[PROVIDED RECORDS — start]
(* ===== verification/BufferSer.v ===== *)
(** * Serialization of buffers and the IP checksum *)

From S2P Require Import Buffer BufferSpec BufferIter BufferOps.

(** ** Serialization *)
Lemma round4_eq n : 0 <= n < 4294967292 -> round4 n = 4 * ((n + 3) / 4).
Proof.
  intros Hn. unfold round4. rewrite u32_small by lia.
  change (u32 (Z.lnot 3)) with (Z.shiftl (Z.ones 30) 2).
  replace (4 * ((n + 3) / 4)) with (Z.shiftl (Z.shiftr (n + 3) 2) 2)
    by (rewrite Z.shiftl_mul_pow2, Z.shiftr_div_pow2 by lia; change (2 ^ 2) with 4; lia).
  apply Z.bits_inj'. intros i Hi. rewrite Z.land_spec.
  destruct (decide (i < 2)).
  - rewrite !Z.shiftl_spec_low by lia. by rewrite andb_false_r.
  - rewrite !Z.shiftl_spec_high, Z.shiftr_spec by lia. replace (i - 2 + 2) with i by lia.
    destruct (decide (i < 32)).
    + rewrite Z.ones_spec_low by lia. by rewrite andb_true_r.
    + rewrite Z.ones_spec_high by lia. rewrite andb_false_r. symmetry. apply Z.bits_above_log2; [lia|].
      apply Z.log2_lt_pow2; [lia|]. apply Z.lt_le_trans with (2 ^ 32); [lia|].
      apply Z.pow_le_mono_r; lia.
Qed.

Lemma round4_bounds n : 0 <= n < 4294967292 -> n <= round4 n <= n + 3 /\ 4 * (round4 n / 4) = round4 n.
Proof. intros Hn. rewrite round4_eq by done. split; lia. Qed.

Lemma slice_blit_other l off src o2 n :
  0 <= off -> off + Z.of_nat (length src) <= Z.of_nat (length l) -> 0 <= o2 -> 0 <= n ->
  o2 + n <= Z.of_nat (length l) -> o2 + n <= off \/ off + Z.of_nat (length src) <= o2 ->
  slice (blit l off src) o2 n = slice l o2 n.
Proof.
  intros. assert (length (blit l off src) = length l) as Hlen by by apply length_blit.
  apply get_ext.
  - pose proof (length_slice (blit l off src) o2 n). pose proof (length_slice l o2 n). lia.
  - intros i Hi. rewrite length_slice in Hi by lia. rewrite !get_slice, get_blit by lia.
    rewrite decide_False; [done|lia].
Qed.

Lemma word_bytes v : word v = reverse (bytes_be 4 v).
Proof. by rewrite bytes_be_4. Qed.
Lemma length_word v : length (word v) = 4%nat.
Proof. done. Qed.

(** What a well-formed serialization holds: three lengths and the two stored parts. *)
Record wire (l : list Z) (zeroes : Z) (a c : list Z) : Prop := {
  wire_zero : slice l 0 4 = word zeroes;
  wire_alen : slice l 4 4 = word (Z.of_nat (length a));
  wire_a : slice l 8 (Z.of_nat (length a)) = a;
  wire_clen : slice l (8 + round4 (Z.of_nat (length a))) 4 = word (Z.of_nat (length c));
  wire_c : slice l (12 + round4 (Z.of_nat (length a))) (Z.of_nat (length c)) = c;
  wire_length :
    12 + round4 (Z.of_nat (length a)) + round4 (Z.of_nat (length c)) <= Z.of_nat (length l)
}.

Section serialize.
Context (m : Mem) (bs : list Buffer) (b : Buffer) (Hi : inv m bs) (Hin : b ∈ bs).
Context (Hsize : m_end b - m_start b + 20 < 4294967296).

Lemma GetSerializedSize_ok :
  GetSerializedSize b =
    12 + round4 (Z.of_nat (length (before_zero m b))) + round4 (Z.of_nat (length (after_zero m b))).
Proof using Hi Hin Hsize.
  destruct (content_parts m bs b Hi Hin) as (_&Hl1&Hl2&_&_).
  destruct (inv_buf _ _ _ Hi Hin) as (z&d&Hd&[[??] [??] ? ? ? ? ? ? ?]).
  unfold GetSerializedSize. cbv zeta. rewrite !(u32_small (m_zeroAreaStart b - m_start b)) by lia.
  rewrite !(u32_small (m_end b - m_zeroAreaEnd b)) by lia. rewrite Hl1, Hl2.
  destruct (round4_bounds (m_zeroAreaStart b - m_start b)) as [? _]; [lia|].
  destruct (round4_bounds (m_end b - m_zeroAreaEnd b)) as [? _]; [lia|].
  wsimp. lia.
Qed.

Lemma Serialize_ok out maxSize :
  maxSize <= Z.of_nat (length out) -> GetSerializedSize b <= maxSize ->
  exists out', Serialize out maxSize b m = Some (1, out') /\
    wire out' (zlen b) (before_zero m b) (after_zero m b) /\ length out' = length out.
Proof using Hi Hin Hsize.
  rewrite GetSerializedSize_ok. intros Hout Hmax.
  destruct (content_parts m bs b Hi Hin) as (_&Hl1&Hl2&_&_).
  pose proof (load_before m bs b Hi Hin) as Hlb. pose proof (load_after m bs b Hi Hin) as Hla.
  destruct (inv_buf _ _ _ Hi Hin) as (z&d&Hd&[[??] [??] ? ? ? ? ? ? ?]).
  unfold Serialize. cbv zeta. rewrite !(u32_small (m_zeroAreaEnd b - m_zeroAreaStart b)) by lia.
  rewrite !(u32_small (m_zeroAreaStart b - m_start b)) by lia.
  rewrite !(u32_small (m_end b - m_zeroAreaEnd b)) by lia. rewrite Hlb, Hla, <- Hl1, <- Hl2.
  set (A := before_zero m b) in *. set (C := after_zero m b) in *.
  destruct (round4_bounds (Z.of_nat (length A))) as [HA HA4]; [lia|].
  destruct (round4_bounds (Z.of_nat (length C))) as [HC _]; [lia|].
  set (ra := round4 (Z.of_nat (length A))) in *. set (rc := round4 (Z.of_nat (length C))) in *.
  assert (ra = round4 (Z.of_nat (length A)) /\ rc = round4 (Z.of_nat (length C))) as [Era Erc] by done.
  clearbody ra rc. rewrite HA4.
  wsimp. rewrite !(proj2 (Z.ltb_ge maxSize _)) by lia.
  eexists. split; [done|].
  set (o1 := blit out 0 _). set (o2 := blit o1 4 _). set (o3 := blit o2 8 _).
  set (o4 := blit o3 _ _). set (o5 := blit o4 _ _).
  assert (length o1 = length out) as E1 by (apply length_blit; rewrite ?length_word; lia).
  assert (length o2 = length out) as E2 by (rewrite <- E1; apply length_blit; rewrite ?length_word; lia).
  assert (length o3 = length out) as E3 by (rewrite <- E2; apply length_blit; lia).
  assert (length o4 = length out) as E4 by (rewrite <- E3; apply length_blit; rewrite ?length_word; lia).
  assert (length o5 = length out) as E5 by (rewrite <- E4; apply length_blit; lia).
  assert (forall l off src i n, off + Z.of_nat (length src) <= Z.of_nat (length l) ->
    0 <= off -> 0 <= i -> 0 <= n ->
    i + n <= off -> slice (blit l off src) i n = slice l i n) as Hother
    by (intros; apply slice_blit_other; lia).
  split; [|done]. split.
  - subst o5 o4 o3 o2. rewrite 4!Hother by (rewrite ?length_word; lia).
    by apply (slice_blit out 0 (word _)); rewrite ?length_word; lia.
  - subst o5 o4 o3. rewrite 3!Hother by (rewrite ?length_word; lia).
    by apply (slice_blit o1 4 (word _)); rewrite ?length_word; lia.
  - subst o5 o4. rewrite 2!Hother by (rewrite ?length_word; lia).
    by apply (slice_blit o2 8 A); lia.
  - rewrite <- Era. subst o5. rewrite Hother by (rewrite ?length_word; lia).
    by apply (slice_blit o3 _ (word _)); rewrite ?length_word; lia.
  - rewrite <- Era. replace (12 + ra) with (8 + ra + 4) by lia. by apply (slice_blit o4 _ C); lia.
  - rewrite <- Era, <- Erc. lia.
Qed.
End serialize.

Lemma read_word_ok l i v :
  slice l i 4 = word v -> 0 <= i -> i + 4 <= Z.of_nat (length l) -> 0 <= v < 4294967296 ->
  read_word l i = Some v.
Proof.
  intros Hs Hi Hl Hv. unfold read_word, slice_at.
  rewrite (proj2 (andb_true_iff _ _)) by lia. simpl. rewrite Hs, word_bytes, reverse_involutive.
  rewrite big_endian_u32, Z.mod_small by done. done.
Qed.

Lemma slice_at_ok l i a :
  slice l i (Z.of_nat (length a)) = a -> 0 <= i -> i + Z.of_nat (length a) <= Z.of_nat (length l) ->
  slice_at l i (Z.of_nat (length a)) = Some a.
Proof.
  intros Hs Hi Hl. unfold slice_at. destruct (Z.leb_spec (Z.of_nat (length a)) 0).
  - f_equal. symmetry. apply nil_length_inv. lia.
  - rewrite (proj2 (andb_true_iff _ _)) by lia. by rewrite Hs.
Qed.

Lemma Deserialize_ok l n a c size m bs :
  wire l n a c -> Forall is_byte a -> Forall is_byte c -> 0 <= n ->
  size = 16 + round4 (Z.of_nat (length a)) + round4 (Z.of_nat (length c)) ->
  inv m bs -> Z.of_nat (length bs) + 2 < 4294967296 ->
  g_recommendedStart m + Z.of_nat (length a) + n + Z.of_nat (length c) + 101 < 4294967296 ->
  exists b m', Deserialize l size m = Some (1, b, m') /\ inv m' (b :: bs) /\
    content m' b = a ++ replicate (Z.to_nat n) 0 ++ c /\ same_bytes bs m m'.
Proof.
  intros [W1 W2 W3 W4 W5 W6] Ha Hc Hn Hsize Hi Hlen Hlim.
  pose proof (hi_start _ _ (proj1 Hi)) as Hrec.
  destruct (round4_bounds (Z.of_nat (length a))) as [HA HA4]; [lia|].
  destruct (round4_bounds (Z.of_nat (length c))) as [HC _]; [lia|].
  unfold Deserialize. cbv zeta. rewrite (read_word_ok l 0 n), (read_word_ok l 4 _ W2) by (done || lia).
  destruct (Initialize_ok n m bs Hi) as (b0&m1&->&Hi1&Hc1&Hs1&Hz1&Hz1'&Hst1&_&_); [lia|lia|lia|].
  assert (Z.of_nat (length (content m1 b0)) = m_end b0 - m_start b0) as Hl0
    by (eapply length_content; [done|by left]). rewrite Hc1, length_replicate in Hl0.
  destruct (prepend_ok (Z.of_nat (length a)) m1 bs b0 Hi1)
    as (b1&m2&->&Hi2&Hw2&Ha2&Hf2&Hzl2&He2&_&_); [unfold room; lia|].
  rewrite HA4, (slice_at_ok l 8 a), Begin_iter by (done || lia).
  destruct (Write_bytes_ok m2 bs b1 Hi2 (m_start b1) a) as (m3&->&Hwr3); [done..|].
  destruct (Hf2 a m3) as (Hi3&Hc3&Hs3); [done..|].
  rewrite (read_word_ok l _ _ W4) by lia.
  destruct (append_ok (Z.of_nat (length c)) m3 bs b1 Hi3)
    as (b2&m4&->&Hi4&->&Hw4&Ha4&Hf4&_&_&_&_&_); [unfold room; lia|].
  replace (8 + round4 (Z.of_nat (length a)) + 4) with (12 + round4 (Z.of_nat (length a))) by lia.
  rewrite (slice_at_ok l _ c W5) by lia.
  destruct (Write_bytes_ok m4 bs b2 Hi4 (m_end b2 - Z.of_nat (length c)) c) as (m5&->&Hwr5); [done..|].
  destruct (Hf4 c m5) as (Hi5&Hc5&Hs5); [done..|].
  set (ra := round4 _) in *. set (rc := round4 (Z.of_nat (length c))) in *. subst size. clearbody ra rc.
  wsimp. rewrite !(proj2 (Z.leb_le _ _)) by lia.
  replace (16 + ra + rc - 4 - 4 - 4 - ra - 4 - rc) with 0 by lia. simpl.
  exists b2, m5. split_and!; [done|done| |].
  - by rewrite Hc5, Hc3, Hc1, <- (assoc_L (++)).
  - etrans; [exact Hs1|]. etrans; [exact Hs3|exact Hs5].
Qed.

(** ** The IP checksum *)

(** The sum of the 16-bit words of a sequence of bytes; an odd byte counts as a low byte. *)
Fixpoint sum16 (l : list Z) : Z :=
  match l with
  | a :: (b :: l') => a + 256 * b + sum16 l'
  | [a] => a
  | [] => 0
  end.

Lemma list_ind2 (P : list Z -> Prop) :
  P [] -> (forall a, P [a]) -> (forall a b l, P l -> P (a :: b :: l)) -> forall l, P l.
Proof.
  intros H0 H1 H2. fix IH 1. intros [|a [|b l]]; [exact H0|apply H1|apply H2, IH].
Qed.

Lemma sum16_bounds l : Forall is_byte l -> 0 <= sum16 l <= 65535 * (Z.of_nat (length l) + 1) / 2.
Proof.
  unfold is_byte. induction l as [|a|a b l IH] using list_ind2; intros Hl; simpl length; simpl sum16.
  - lia.
  - inversion Hl; subst. lia.
  - inversion Hl as [|?? Ha Hl']; subst. inversion Hl' as [|?? Hb Hl'']; subst. specialize (IH Hl''). lia.
Qed.

Lemma word_le a b : is_byte a -> is_byte b -> big_endian u16 (reverse [a; b]) = a + 256 * b.
Proof.
  unfold is_byte. intros Ha Hb. change (reverse [a; b]) with [b; a].
  replace [b; a] with (bytes_be 2 (a + 256 * b)) by (simpl; repeat f_equal; lia).
  rewrite big_endian_u16. apply Z.mod_small. lia.
Qed.

(** Folding the carries keeps the sum modulo [2^16 - 1], and only zero gives zero. *)
Lemma fold_carries_ok s :
  0 <= s < 4294967296 ->
  exists r, fold_carries 3 s = Some r /\ 0 <= r <= 65535 /\ (r = 0 <-> s = 0) /\
    exists q, s = r + 65535 * q.
Proof.
  intros Hs.
  assert (forall x, Z.shiftr x 16 = x / 65536) as Hsh
    by (intros; rewrite Z.shiftr_div_pow2 by lia; done).
  assert (forall x, Z.land x 65535 = x mod 65536) as Hla
    by (intros; change 65535 with (Z.ones 16); rewrite Z.land_ones by lia; done).
  cbn [fold_carries]. rewrite !Hsh, !Hla.
  destruct (Z.eqb_spec (s / 65536) 0).
  { exists s. split_and!; [done|lia..|exists 0; lia]. }
  rewrite (u32_small (s mod 65536 + s / 65536)) by lia.
  set (s1 := s mod 65536 + s / 65536).
  assert (0 < s1 <= 131070 /\ s = s1 + 65535 * (s / 65536)) as [H1 E1] by (subst s1; lia).
  clearbody s1. rewrite ?Hsh, ?Hla. destruct (Z.eqb_spec (s1 / 65536) 0).
  { exists s1. split_and!; [done|lia..|eexists; exact E1]. }
  rewrite (u32_small (s1 mod 65536 + s1 / 65536)) by lia.
  set (s2 := s1 mod 65536 + s1 / 65536).
  assert (0 < s2 <= 65535 /\ s1 = s2 + 65535 * (s1 / 65536)) as [H2 E2] by (subst s2; lia).
  clearbody s2. rewrite ?Hsh. rewrite (proj2 (Z.eqb_eq (s2 / 65536) 0)) by lia.
  exists s2. split_and!; [done|lia..|]. exists (s / 65536 + s1 / 65536). lia.
Qed.

Section checksum.
Context (m : Mem) (bs : list Buffer) (b : Buffer) (Hi : inv m bs) (Hin : b ∈ bs).

Lemma content_bytes : Forall is_byte (content m b).
Proof using Hi Hin.
  destruct (inv_buf _ _ _ Hi Hin) as (z&d&Hd&_). rewrite (content_eq _ _ _ Hd).
  eapply range_bytes; [apply Hi|done].
Qed.

Lemma slice_cons l i n :
  0 <= i -> 0 < n -> i + n <= Z.of_nat (length l) ->
  slice l i n = get l i :: slice l (i + 1) (n - 1).
Proof using Type.
  intros Hs Hn Hl. unfold slice. replace (Z.to_nat n) with (S (Z.to_nat (n - 1))) by lia.
  rewrite (drop_S l (get l i) (Z.to_nat i)).
  - simpl. do 3 f_equal. lia.
  - rewrite lookup_get by lia. do 2 f_equal. lia.
Qed.

Lemma sum_words_ok n s i :
  m_start b <= i -> i + 2 * Z.of_nat n <= m_end b -> 0 <= s -> s + 65535 * Z.of_nat n < 4294967296 ->
  sum_words n s (iter_of b i) m =
    Some (s + sum16 (slice (content m b) (i - m_start b) (2 * Z.of_nat n)),
          iter_of b (i + 2 * Z.of_nat n)).
Proof using Hi Hin.
  pose proof (length_content _ _ _ Hi Hin) as Hlen. pose proof content_bytes as Hby.
  revert s i. induction n as [|n IH]; intros s i Hs He Hs0 Hlim; cbn [sum_words].
  - simpl. by rewrite !Z.add_0_r.
  - unfold ReadU16. rewrite (read_le_ok m bs b Hi Hin) by lia. cbv iota beta.
    rewrite (slice_cons _ (i - m_start b) (Z.of_nat 2)) by lia.
    rewrite (slice_cons _ (i - m_start b + 1) (Z.of_nat 2 - 1)) by lia.
    change (slice _ _ (Z.of_nat 2 - 1 - 1)) with (@nil Z).
    pose proof (get_byte _ (i - m_start b) Hby) as Hb1.
    pose proof (get_byte _ (i - m_start b + 1) Hby) as Hb2.
    rewrite word_le by done. unfold is_byte in *. rewrite u32_small by lia.
    rewrite IH by lia. f_equal. f_equal; [|f_equal; lia].
    rewrite (slice_cons _ (i - m_start b) (2 * Z.of_nat (S n))) by lia.
    rewrite (slice_cons _ (i - m_start b + 1) (2 * Z.of_nat (S n) - 1)) by lia. simpl sum16.
    replace (i + Z.of_nat 2 - m_start b) with (i - m_start b + 1 + 1) by lia.
    replace (2 * Z.of_nat (S n) - 1 - 1) with (2 * Z.of_nat n) by lia. lia.
Qed.

(** The checksum of an even number of bytes. *)
Lemma CalculateIpChecksum_even n i :
  m_start b <= i -> i + 2 * Z.of_nat n <= m_end b -> Z.of_nat n <= 32767 ->
  exists r, CalculateIpChecksum (2 * Z.of_nat n) 0 (iter_of b i) m =
      Some (65535 - r, iter_of b (i + 2 * Z.of_nat n)) /\ 0 <= r <= 65535 /\
    (r = 0 <-> sum16 (slice (content m b) (i - m_start b) (2 * Z.of_nat n)) = 0) /\
    exists q, sum16 (slice (content m b) (i - m_start b) (2 * Z.of_nat n)) = r + 65535 * q.
Proof using Hi Hin.
  intros Hs He Hn. unfold CalculateIpChecksum.
  replace (Z.to_nat (2 * Z.of_nat n / 2)) with n by lia. rewrite sum_words_ok by lia.
  assert (Z.land (2 * Z.of_nat n) 1 =? 1 = false) as ->.
  { change 1 with (Z.ones 1) at 1. rewrite Z.land_ones by lia. change (2 ^ 1) with 2. lia. }
  pose proof (length_content _ _ _ Hi Hin) as Hlen.
  pose proof (sum16_bounds (slice (content m b) (i - m_start b) (2 * Z.of_nat n))
    (Forall_slice _ _ _ _ content_bytes)) as Hb.
  rewrite length_slice in Hb by lia. rewrite Z.add_0_l.
  destruct (fold_carries_ok (sum16 (slice (content m b) (i - m_start b) (2 * Z.of_nat n))))
    as (r&->&Hr&H0&Hq); [lia|].
  exists r. split_and!; try done; try lia. do 2 f_equal. unfold u16. rewrite Z.lnot_eq_pred_opp.
  symmetry. apply Z.mod_unique with (-1); lia.
Qed.
End checksum.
[PROVIDED RECORDS — finish]
_WHAT YOU WILL DO:_ If a line in the data contains the string "maxSize", copy it.

_TASK ANSWER:_
Lemma Serialize_ok out maxSize :
  maxSize <= Z.of_nat (length out) -> GetSerializedSize b <= maxSize ->
  exists out', Serialize out maxSize b m = Some (1, out') /\
  wsimp. rewrite !(proj2 (Z.ltb_ge maxSize _)) by lia.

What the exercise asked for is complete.